→ **Required action**: Return the run of lines below that opens with the line containing "(** ** The invariant: [A]" and closes with the line containing "- split_and!; try done. constructor;", keeping each one exact.

→ **Data for analysis**:
+ + +

(* ===== verification/QueueRefinement.v ===== *)
(** * The queues in the shared memory are queues

    [multi_queue] (MultiQueue.v) implements one queue per key: the invariant of its
    reachable states relates the tables, and the messages that are on their way to
    them, to the contents of the queues. *)

From S2P Require Import Prelude MultiQueue.

Section Invariant.
Context {T : Type} `{ZeroInit T}.
Implicit Types (A : list (Z * (Z * T))) (e : mq_env (T := T)) (l : list (Z * T)).

(** ** The tables when the messages under way have arrived

    In [STATE_PUSH_2] the machine will write the new entry and the table entry of its
    queue whatever happens: the push counts as done. *)
Definition settled_ptr e : table mqPointerEntry :=
  let t := upd_all (pointerUpdFifo (mq_ptr e)) (ptr_table (mq_ptr e)) in
  match mq_state (mq_proc e) with
  | STATE_PUSH_2 => tset (mqi_key (mq_insert (mq_proc e))) (ptrMeta (mq_proc e)) t
  | _ => t
  end.
Definition settled_meta e : table (mqMetaEntry T) :=
  let t := meta_all (meta_upd_req (mq_meta e)) (meta_table (mq_meta e)) in
  match mq_state (mq_proc e) with
  | STATE_PUSH_2 => tset (newMetaIdx (mq_proc e)) (mqMetaEntry_new (mq_insert (mq_proc e))) t
  | _ => t
  end.

(** ** What is under way, state by state *)
Definition control e : Prop :=
  let p := mq_ptr e in
  let r := mq_proc e in
  let M := meta_upd_req (mq_meta e) in
  match mq_state r with
  | STATE_MAIN =>
      pointerReqFifo p = [] /\ pointerRspFifo r = [] /\ metaRspFifo r = [] /\ Forall is_write M /\ unlocked p
  | STATE_PUSH =>
      asked p (mqi_key (mq_insert r)) true (pointerRspFifo r) /\ metaRspFifo r = [] /\ Forall is_write M
  | STATE_PUSH_2 =>
      pointerReqFifo p = [] /\ pointerRspFifo r = [] /\ metaRspFifo r = [] /\ Forall is_write M /\
      pointerUpdFifo p = [] /\ mq_wait p = false /\ mq_isLocked p = true /\ mq_lockedKey p = mqi_key (mq_insert r)
  | STATE_POP =>
      asked p (mqp_key (popRequest r)) false (pointerRspFifo r) /\ metaRspFifo r = [] /\ Forall is_write M
  | STATE_POP_2 =>
      pointerReqFifo p = [] /\ pointerRspFifo r = [] /\ pointerUpdFifo p = [] /\ mq_wait p = false /\
      mq_isLocked p = false /\ ptrMeta r = (ptr_table p).[mqp_key (popRequest r)] /\ mpe_valid (ptrMeta r) = true /\
      reading (mq_meta e) (mpe_head (ptrMeta r)) (metaRspFifo r)
  end.

(** ** The invariant: [A] are the entries in use *)
Definition held e : list Z :=
  match mq_state (mq_proc e) with STATE_PUSH => [newMetaIdx (mq_proc e)] | _ => [] end.
Definition idle_ids e : list Z := freeListFifo (mq_proc e) ++ releaseFifo (mq_free e) ++ held e.

Record mq_inv (SIZE : Z) A e : Prop := {
  inv_count : 0 <= freeListCounter (mq_free e) <= SIZE;
  inv_own : forall i, occurrences i (idle_ids e ++ ids A)
                      = if (0 <=? i) && (i <? freeListCounter (mq_free e)) then 1%nat else 0%nat;
  inv_ends : forall k, ends (settled_ptr e).[k] (of_key k A);
  inv_chain : forall k, chain (settled_meta e) (of_key k A);
  inv_control : control e
}.

Lemma inv_nodup SIZE A e : mq_inv SIZE A e -> NoDup (idle_ids e ++ ids A).
Proof. intros [_ Ho _ _ _]. apply occurrences_nodup. intros i. rewrite Ho. case_match; lia. Qed.

Lemma inv_init SIZE : 0 <= SIZE -> mq_inv SIZE [] mq_init.
Proof.
  intros Hs. constructor; try done; simpl.
  - intros i. case_match; [lia|done].
  - split_and!; try done. constructor; cbn; [done|lia|done].
Qed.

(** ** The processes *)
Section Steps.
Variable SIZE : Z.
Hypothesis SIZE_range : 0 < SIZE < 2 ^ 16.

(** A call that changes neither what the tables will hold nor what is under way. *)
Lemma inv_same A e e' :
  mq_inv SIZE A e -> 0 <= freeListCounter (mq_free e') <= SIZE ->
  (forall i, occurrences i (idle_ids e' ++ ids A)
             = if (0 <=? i) && (i <? freeListCounter (mq_free e')) then 1%nat else 0%nat) ->
  (forall k, (settled_ptr e').[k] = (settled_ptr e).[k]) -> settled_meta e' = settled_meta e -> control e' ->
  mq_inv SIZE A e'.
Proof.
  intros [H1 H2 H3 H4 H5] Hc Ho Hp Hm Hk. constructor; try done.
  - intros k. by rewrite Hp.
  - intros k. by rewrite Hm.
Qed.

Lemma inv_freelist A e : mq_inv SIZE A e -> mq_inv SIZE A (mq_call SIZE P_freelist e).1.
Proof.
  intros Hi. pose proof Hi as [Hc Ho _ _ Hk]. destruct e as [p [counter rel] m r]. unfold mq_call, mq_freelist_handler.
  cbn [mq_free mq_proc releaseFifo freeListCounter] in *. destruct rel as [|idx rel]; cbn [releaseFifo freeListCounter] in *.
  - destruct (_ && _) eqn:Hlt; cbn -[wrap].
    + bool_prop. rewrite wrap_small by (unfold in_width; lia).
      apply (inv_same A _ _ Hi); try done; cbn; [lia|]. intros i. specialize (Ho i).
      unfold idle_ids, held in *. cbn in *. rewrite !occurrences_app in *. cbn in *.
      repeat case_match; bool_prop; lia.
    + apply (inv_same A _ _ Hi); try done; cbn. intros i. specialize (Ho i).
      unfold idle_ids, held in *. cbn in *. by rewrite app_nil_r.
  - apply (inv_same A _ _ Hi); try done; cbn. intros i. specialize (Ho i).
    unfold idle_ids, held in *. cbn in *. rewrite !occurrences_app in *. cbn in *. rewrite ?occurrences_app in *. cbn in *. lia.
Qed.
(** *** The tables *)
Lemma inv_pointer A e : mq_inv SIZE A e -> mq_inv SIZE A (mq_call SIZE P_pointer e).1.
Proof.
  intros Hi. pose proof Hi as [Hc Ho _ _ Hk]. destruct e as [p f m r]. unfold mq_call.
  cbn [mq_free mq_proc mq_ptr mq_meta] in *. destruct (mq_pointer_table p) as [p' w] eqn:Hp. cbn [fst].
  assert (control (mkMqEnv p' f m (r <| pointerRspFifo := pointerRspFifo r ++ w |>)) /\
          upd_pending p' = upd_pending p) as [Hk' Hu].
  { unfold control in *. cbn [mq_free mq_proc mq_ptr mq_meta] in *. destruct r as [st n i q pm pushes pops R N F].
    cbn in *. destruct st.
    - destruct Hk as (H1 & -> & H3 & H4 & H5). destruct (pointer_unlocked p H5 H1) as (U1 & U2 & U3 & U4).
      rewrite Hp in *. cbn in *. by subst w.
    - destruct Hk as (H1 & H2 & H3). destruct (pointer_asked _ _ _ _ H1) as (U1 & U2). rewrite Hp in *. done.
    - destruct Hk as (H1 & H2 & H3 & H4 & H5 & H6 & H7 & H8).
      rewrite pointer_idle in Hp by done. injection Hp as <- <-. by rewrite app_nil_r.
    - destruct Hk as (H1 & H2 & H3). destruct (pointer_asked _ _ _ _ H1) as (U1 & U2). rewrite Hp in *. done.
    - destruct Hk as (H1 & H2 & H3 & H4 & H5). rewrite pointer_idle in Hp by done. injection Hp as <- <-.
      by rewrite app_nil_r. }
  apply (inv_same A _ _ Hi); try done. intros k. unfold settled_ptr. cbn. fold (upd_pending p') (upd_pending p).
  by rewrite Hu.
Qed.

Lemma inv_meta A e : mq_inv SIZE A e -> mq_inv SIZE A (mq_call SIZE P_meta e).1.
Proof.
  intros Hi. pose proof Hi as [Hc Ho _ _ Hk]. destruct e as [p f m r]. unfold mq_call.
  cbn [mq_free mq_proc mq_ptr mq_meta] in *. pose proof (meta_call_all m) as Hall. pose proof (meta_writes m) as Hwr.
  destruct (mq_meta_table m) as [m' w] eqn:Hm. cbn [fst snd] in *.
  apply (inv_same A _ _ Hi); try done; [unfold settled_meta; cbn; by rewrite Hall|].
  unfold control in *. cbn [mq_free mq_proc mq_ptr mq_meta] in *. destruct r as [st n i q pm pushes pops R N F].
  cbn in *. destruct st.
  - destruct Hk as (H1 & H2 & -> & H4 & H5). by destruct (Hwr H4) as [-> ?].
  - destruct Hk as (H1 & -> & H3). by destruct (Hwr H3) as [-> ?].
  - destruct Hk as (H1 & H2 & -> & H4 & H5). by destruct (Hwr H4) as [-> ?].
  - destruct Hk as (H1 & -> & H3). by destruct (Hwr H3) as [-> ?].
  - destruct Hk as (H1 & H2 & H3 & H4 & H5 & H6 & H7 & Hm'). split_and!; try done.
    apply meta_reading in Hm'. by rewrite Hm in Hm'.
Qed.
(** *** The machine *)
Definition contents A : queues := fun k => map snd (of_key k A).

(** The requests that have been read and not yet carried out, and those that wait. *)
Definition open_pushes e : list (mqInsertReq T) :=
  match mq_state (mq_proc e) with STATE_PUSH => [mq_insert (mq_proc e)] | _ => [] end
  ++ multiQueue_push (mq_proc e).
Definition open_pops e : list mqPopReq :=
  match mq_state (mq_proc e) with STATE_POP | STATE_POP_2 => [popRequest (mq_proc e)] | _ => [] end
  ++ multiQueue_pop_req (mq_proc e).

(** A call carries out at most one request, as the queues prescribe. *)
Record served A e A' (w : list T) e' (ops : list (mq_op (T := T))) : Prop := {
  sv_inv : mq_inv SIZE A' e';
  sv_spec : forall q, (forall k, q k = contents A k) ->
    (mq_specs ops q).2 = w /\ forall k, (mq_specs ops q).1 k = contents A' k;
  sv_pushes : open_pushes e = omap op_push ops ++ open_pushes e';
  sv_pops : open_pops e = omap op_pop ops ++ open_pops e'
}.

Lemma served_none A e e' :
  mq_inv SIZE A e' -> open_pushes e = open_pushes e' -> open_pops e = open_pops e' -> served A e A [] e' [].
Proof. by constructor. Qed.

Lemma contents_snoc A r i k :
  contents (A ++ [(mqi_key r, (i, mqi_value r))]) k
  = if k =? mqi_key r then contents A k ++ [mqi_value r] else contents A k.
Proof.
  unfold contents. rewrite of_key_snoc, map_app, (Z.eqb_sym k). by destruct (_ =? _); [|rewrite app_nil_r].
Qed.

Lemma spec_push A r i :
  forall q, (forall k, q k = contents A k) ->
  (mq_specs [Push r] q).2 = [] /\
  forall k, (mq_specs [Push r] q).1 k = contents (A ++ [(mqi_key r, (i, mqi_value r))]) k.
Proof. intros q Hq. split; [done|]. intros k. rewrite contents_snoc. simpl. by rewrite !Hq. Qed.

Lemma new_unused SIZE' A e i k : mq_inv SIZE' A e -> i ∈ idle_ids e -> i ∉ map fst (of_key k A).
Proof.
  intros Hi Hin Hk. apply inv_nodup in Hi. apply list.NoDup_app in Hi as (_ & Hd & _).
  apply (Hd i Hin). by apply (of_key_ids k).
Qed.

(** The entry that is held, and what the table has answered. *)
Lemma pushing A e ptr :
  mq_inv SIZE A e -> mq_state (mq_proc e) = STATE_PUSH -> pointerRspFifo (mq_proc e) = [ptr] ->
  (forall k, newMetaIdx (mq_proc e) ∉ map fst (of_key k A)) /\
  ptr = (settled_ptr e).[mqi_key (mq_insert (mq_proc e))] /\
  metaRspFifo (mq_proc e) = [] /\ Forall is_write (meta_upd_req (mq_meta e)) /\
  pointerReqFifo (mq_ptr e) = [] /\ pointerUpdFifo (mq_ptr e) = [] /\ mq_wait (mq_ptr e) = false /\
  mq_isLocked (mq_ptr e) = true /\ mq_lockedKey (mq_ptr e) = mqi_key (mq_insert (mq_proc e)).
Proof.
  intros Hi Hst HR. pose proof (inv_control _ _ _ Hi) as Hk. unfold control in Hk. rewrite Hst, HR in Hk.
  destruct Hk as ([|HP HU Hw HR' Hl Hkey] & HN & HM); [done|]. injection HR' as ->. specialize (Hkey eq_refl).
  split_and!; try done.
  - intros k. apply (new_unused SIZE A e); [done|]. unfold idle_ids, held. rewrite Hst, !elem_of_app. right; right. by left.
  - unfold settled_ptr. by rewrite Hst, HU.
Qed.

(** The entry that was held is in use. *)
Lemma own_push A e key v :
  mq_inv SIZE A e -> mq_state (mq_proc e) = STATE_PUSH ->
  forall i, occurrences i ((freeListFifo (mq_proc e) ++ releaseFifo (mq_free e) ++ [])
                           ++ ids (A ++ [(key, (newMetaIdx (mq_proc e), v))]))
            = if (0 <=? i) && (i <? freeListCounter (mq_free e)) then 1%nat else 0%nat.
Proof.
  intros Hi Hst i. rewrite <- (inv_own _ _ _ Hi i). unfold idle_ids, held, ids. rewrite Hst, map_app. cbn.
  rewrite !occurrences_app. cbn. lia.
Qed.

(** The first entry of a queue is pushed. *)
Lemma push_first A e ptr :
  mq_inv SIZE A e -> mq_state (mq_proc e) = STATE_PUSH -> pointerRspFifo (mq_proc e) = [ptr] ->
  mpe_valid ptr = false ->
  let r := mq_insert (mq_proc e) in
  served A e (A ++ [(mqi_key r, (newMetaIdx (mq_proc e), mqi_value r))]) (mq_call SIZE P_requests e).2
    (mq_call SIZE P_requests e).1 [Push r].
Proof.
  intros Hi Hst HR Hv r. destruct (pushing A e ptr Hi Hst HR) as (Hn & Hptr & HN & HM & HP & HU & Hw & Hl & Hkey).
  rewrite Hptr in Hv. destruct (ends_insert_first A (mqi_key r) (newMetaIdx (mq_proc e)) (settled_ptr e) (inv_ends _ _ _ Hi)
    (mqi_value r) Hv) as [Hq He].
  pose proof (chain_insert_first A (mqi_key r) _ (settled_meta e) (inv_chain _ _ _ Hi) Hn r Hq) as Hch.
  pose proof (own_push A e (mqi_key r) (mqi_value r) Hi Hst) as Ho. pose proof (inv_count _ _ _ Hi) as Hc.
  destruct e as [p f m [st n ins q pm pushes pops R N F]]. unfold settled_ptr, settled_meta in *. cbn in *.
  rewrite HU in *. subst st R N r ptr. unfold mq_call, mq_process_requests. cbn in *. rewrite Hv. cbn.
  constructor; [|by apply spec_push|done|done].
  constructor; [done|done| | |]; unfold settled_ptr, settled_meta, control; cbn; rewrite ?HU.
  - done.
  - intros k. by rewrite meta_all_write.
  - split_and!; try done; [apply Forall_app_2; [done|]; apply Forall_singleton; by left|].
    constructor; cbn; [done|rewrite ?HU; cbn; lia|]. intros _. rewrite ?HU. cbn. by eexists.
Qed.

(** An entry is pushed behind others. *)
Lemma push_behind A e ptr :
  mq_inv SIZE A e -> mq_state (mq_proc e) = STATE_PUSH -> pointerRspFifo (mq_proc e) = [ptr] ->
  mpe_valid ptr = true ->
  let r := mq_insert (mq_proc e) in
  served A e (A ++ [(mqi_key r, (newMetaIdx (mq_proc e), mqi_value r))]) (mq_call SIZE P_requests e).2
    (mq_call SIZE P_requests e).1 [Push r].
Proof.
  intros Hi Hst HR Hv r. destruct (pushing A e ptr Hi Hst HR) as (Hn & Hptr & HN & HM & HP & HU & Hw & Hl & Hkey).
  rewrite Hptr in Hv. destruct (ends_insert_behind A (mqi_key r) (newMetaIdx (mq_proc e)) (settled_ptr e) (inv_ends _ _ _ Hi)
    (mqi_value r) Hv) as [(l & v0 & Hq) He].
  pose proof (inv_nodup SIZE A e Hi) as Hnd. apply list.NoDup_app in Hnd as (_ & _ & Hnd).
  pose proof (chain_insert_behind A (mqi_key r) _ (settled_meta e) (inv_chain _ _ _ Hi) Hn r l _ v0 Hnd Hq) as Hch.
  pose proof (own_push A e (mqi_key r) (mqi_value r) Hi Hst) as Ho. pose proof (inv_count _ _ _ Hi) as Hc.
  destruct e as [p f m [st n ins q pm pushes pops R N F]]. unfold settled_ptr, settled_meta in *. cbn in *.
  rewrite HU in *. subst st R N r ptr. unfold mq_call, mq_process_requests. cbn in *. rewrite Hv in He |- *. cbn.
  constructor; [|by apply spec_push|done|done].
  constructor; [done|done| | |]; unfold settled_ptr, settled_meta, control; cbn; rewrite ?HU.
  - done.
  - intros k. rewrite meta_all_app. apply Hch.
  - split_and!; try done. apply Forall_app_2; [done|]. apply Forall_singleton. by right.
Qed.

+ + +

→ **Response for this exercise**:
(** ** The invariant: [A] are the entries in use *)
Definition held e : list Z :=
  match mq_state (mq_proc e) with STATE_PUSH => [newMetaIdx (mq_proc e)] | _ => [] end.
Definition idle_ids e : list Z := freeListFifo (mq_proc e) ++ releaseFifo (mq_free e) ++ held e.

Record mq_inv (SIZE : Z) A e : Prop := {
  inv_count : 0 <= freeListCounter (mq_free e) <= SIZE;
  inv_own : forall i, occurrences i (idle_ids e ++ ids A)
                      = if (0 <=? i) && (i <? freeListCounter (mq_free e)) then 1%nat else 0%nat;
  inv_ends : forall k, ends (settled_ptr e).[k] (of_key k A);
  inv_chain : forall k, chain (settled_meta e) (of_key k A);
  inv_control : control e
}.

Lemma inv_nodup SIZE A e : mq_inv SIZE A e -> NoDup (idle_ids e ++ ids A).
Proof. intros [_ Ho _ _ _]. apply occurrences_nodup. intros i. rewrite Ho. case_match; lia. Qed.

Lemma inv_init SIZE : 0 <= SIZE -> mq_inv SIZE [] mq_init.
Proof.
  intros Hs. constructor; try done; simpl.
  - intros i. case_match; [lia|done].
  - split_and!; try done. constructor; cbn; [done|lia|done].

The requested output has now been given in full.